Il pronto soccorso di Olbia vive tutto l'anno una condizione di sottodimensionamento degli organici cronica. Una condizione che pone il personale in perenne, grave difficoltà. Quando la popolazione del nord Sardegna raddoppia per la stagione estiva, il servizio va al collasso, inesorabilmente, tutti gli anni. Non si trovano medici disposti a lavorarci con incarichi temporanei, non c'è possibilità di potenziamento dell'organico infermieristico al quale anzi, va concesso il diritto ineludibile delle ferie estive.

Non va meglio al pronto soccorso di Sassari che gira sulla cifra da capogiro media di 45.000 accessi annui, con percentuali tra bianchi e verdi del 58% e un attesa di oltre 90 minuti per più del 30% dei pazienti. Una struttura da sempre sottodimensionata nell'organico che deve fare fronte ad un aggravio del lavoro anche del 40% nel periodo estivo. Una struttura che insiste su un hub di secondo livello, così come previsto dalla riforma della rete ospedaliera e che in questi giorni vive l'ulteriore disagio di un cantiere interno per lavori di messa in sicurezza del personale, seguenti alle numerose aggressioni che hanno costretto la struttura a trincerarsi dietro una serie di dispositivi strutturali di protezione.
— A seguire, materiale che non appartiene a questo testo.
(** With equal amplitudes, and every sample in exactly one of the two
    conditions, [CatSetTime.model] predicts what [Time.model] predicts over
    the same time array with that amplitude. *)
Theorem catset_equal_amplitudes_is_time
        (self : CatSetTime.instance) (tself : Time.instance)
        (ut st a_0 a : R) (rest : list R) (c1 c2 : ndarray) (sh : list nat) :
  py_getitem (CatSetTime.conditions self) 1 = Ok c1 ->
  py_getitem (CatSetTime.conditions self) 2 = Ok c2 ->
  cat_shape (shape c1) (shape (CatSetTime.t self)) (shape c2) = Some sh ->
  Time.t tself = CatSetTime.t self ->
  (forall ix, in_bounds sh ix -> bitem c1 ix + bitem c2 ix = 1) ->
  exists p q,
    snd (CatSetTime.model (ut :: st :: a_0 :: a :: a :: rest) self) = Ok p /\
    snd (Time.model [a; ut; st; a_0] tself) = Ok q /\
    shape p = sh /\
    forall ix, in_bounds sh ix -> item p ix = bitem q ix.
Proof.
  intros Hc1 Hc2 Hsh Ht Hone.
  destruct (CatSetTime_model_ok self ut st a_0 a a rest c1 c2 sh Hc1 Hc2 Hsh)
    as (p & Hm & Hsp & Hpi).
  destruct (Time_model_spec tself a ut st a_0) as (q & Hq & Hsq & Hqi).
  exists p, q. rewrite Hm, Hq. repeat split; try reflexivity; [exact Hsp|].
  intros ix Hix. rewrite <- (bitem_id p) by (rewrite Hsp; exact Hix).
  rewrite Hpi, Hqi, Ht. unfold cat_prediction.
  replace (a * bitem c1 ix + a * bitem c2 ix) with a; [reflexivity|].
  rewrite <- Rmult_plus_distr_l, (Hone ix Hix). ring.
Qed.

Lemma catset_equal_amplitudes_is_time_witness :
  exists p q,
    snd (CatSetTime.model [0; 1; 1 / 4; 1 / 2; 1 / 2] Examples.cat) = Ok p /\
    snd (Time.model [1 / 2; 0; 1; 1 / 4]
           (Time.mk (CatSetTime.t Examples.cat) Examples.raster
                    ["a_1"; "ut"; "st"; "a_0"] None)) = Ok q /\
    shape p = [2; 3]%nat /\
    forall ix, in_bounds [2; 3]%nat ix -> item p ix = bitem q ix.
Proof.
  apply (catset_equal_amplitudes_is_time Examples.cat _ 0 1 (1 / 4) (1 / 2) []
           Examples.cond1 Examples.cond2 [2; 3]%nat); try reflexivity.
  intros ix Hix. index2 Hix.
  destruct i as [|[|i]]; [| |simpl in *; lia];
    (destruct j as [|[|[|j]]]; [| | |simpl in *; lia]);
    unfold bitem; simpl; lra.
Defined.
Lemma for_each_b64_aborts (F : float_ops) (E : collaborators) (m : StaticMap)
    (w h : Z) (ms1 ms2 : list Marker) (mk : Marker) (s : string)
    (lon lat : R) (e : exn) :
  Forall (label_drawable F E m w h) ms1 ->
  marker_text mk = Some s ->
  marker_lon mk = Some lon -> marker_lat mk = Some lat ->
  _geo_to_pixel_b64 F m lon lat = Raise e ->
  exists t : list event,
    for_each (ms1 ++ mk :: ms2) (draw_label_b64 F E m w h) = IO t (Raise e) /\
    Forall is_drawing t /\
    drawn_texts t = omap marker_text ms1.
Proof.
  intros Hdraw Ht Hlon Hlat Hraise.
  induction Hdraw as [| a ms1 Ha _ IH].
  - exists []. cbn [app for_each].
    rewrite (draw_label_b64_some F E m w h mk s lon lat Ht Hlon Hlat).
    rewrite Hraise. repeat split; constructor.
  - destruct IH as (t & Hrun & Hd & Htexts).
    change ((a :: ms1) ++ mk :: ms2)%list with (a :: (ms1 ++ mk :: ms2))%list.
    cbn [for_each]. destruct (marker_text a) as [sa |] eqn:Hta.
    + destruct (draw_label_b64_drawable F E m w h a sa Hta Ha)
        as (b & o & Hone).
      rewrite Hone. cbn. rewrite Hrun.
      exists (EvRectangle b "white" "gray" :: EvText o sa "black" :: t).
      split; [reflexivity |]. split; [repeat constructor; exact Hd |].
      cbn. rewrite Hta. fold (drawn_texts t). rewrite Htexts. reflexivity.
    + rewrite draw_label_b64_none by exact Hta. cbn. rewrite Hrun.
      exists t. split; [reflexivity |]. split; [exact Hd |].
      cbn. rewrite Hta. exact Htexts.
Qed.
Le ragioni di questo collasso sono note e stra note, identiche tutti gli anni dicevamo in apertura, come i danni da alluvione a ottobre e la siccità d'estate. La gente si rivolge al pronto soccorso perché trova risposte. Quelle risposte negate da servizi territoriali inesistenti e dalle liste d'attesa per le visite specialistiche che fissano appuntamenti a due anni dopo, in alcuni casi. Dal pronto soccorso invece, a fronte di un investimento di qualche ora della propria vita e nella peggiore delle ipotesi, il pagamento del ticket previsto dal codice bianco o verde che sia, si uscirà con una diagnosi, frutto di analisi di laboratorio, consulenze specialistiche ed esami strumentali radiografici ed ecografici per esempio che non basterebbero due vite a fare tutti, dopo prescrizione del medico curante, della guardia medica o turistica e richieste al Cup.

Le carenze del personale sono gravissime, inaccettabili ma quelle territoriali e culturali lo sono altrettanto. Se alle prime si può e si deve porre rimedio senza aspettare che ogni anno i giornali riportino la consueta notizia dei pronto soccorso al collasso, per le altre la strada appare più lunga, tanto più in una regione che per riformare il proprio servizio sanitario, ha deciso di cominciare dal tetto (la struttura di governo) e non dalle fondamenta solide della prevenzione, della cultura, dei servizi territoriali infermieristici diffusi e di tutto quanto serve perché il pronto soccorso svolga solo ed esclusivamente l'opera per cui è demandato.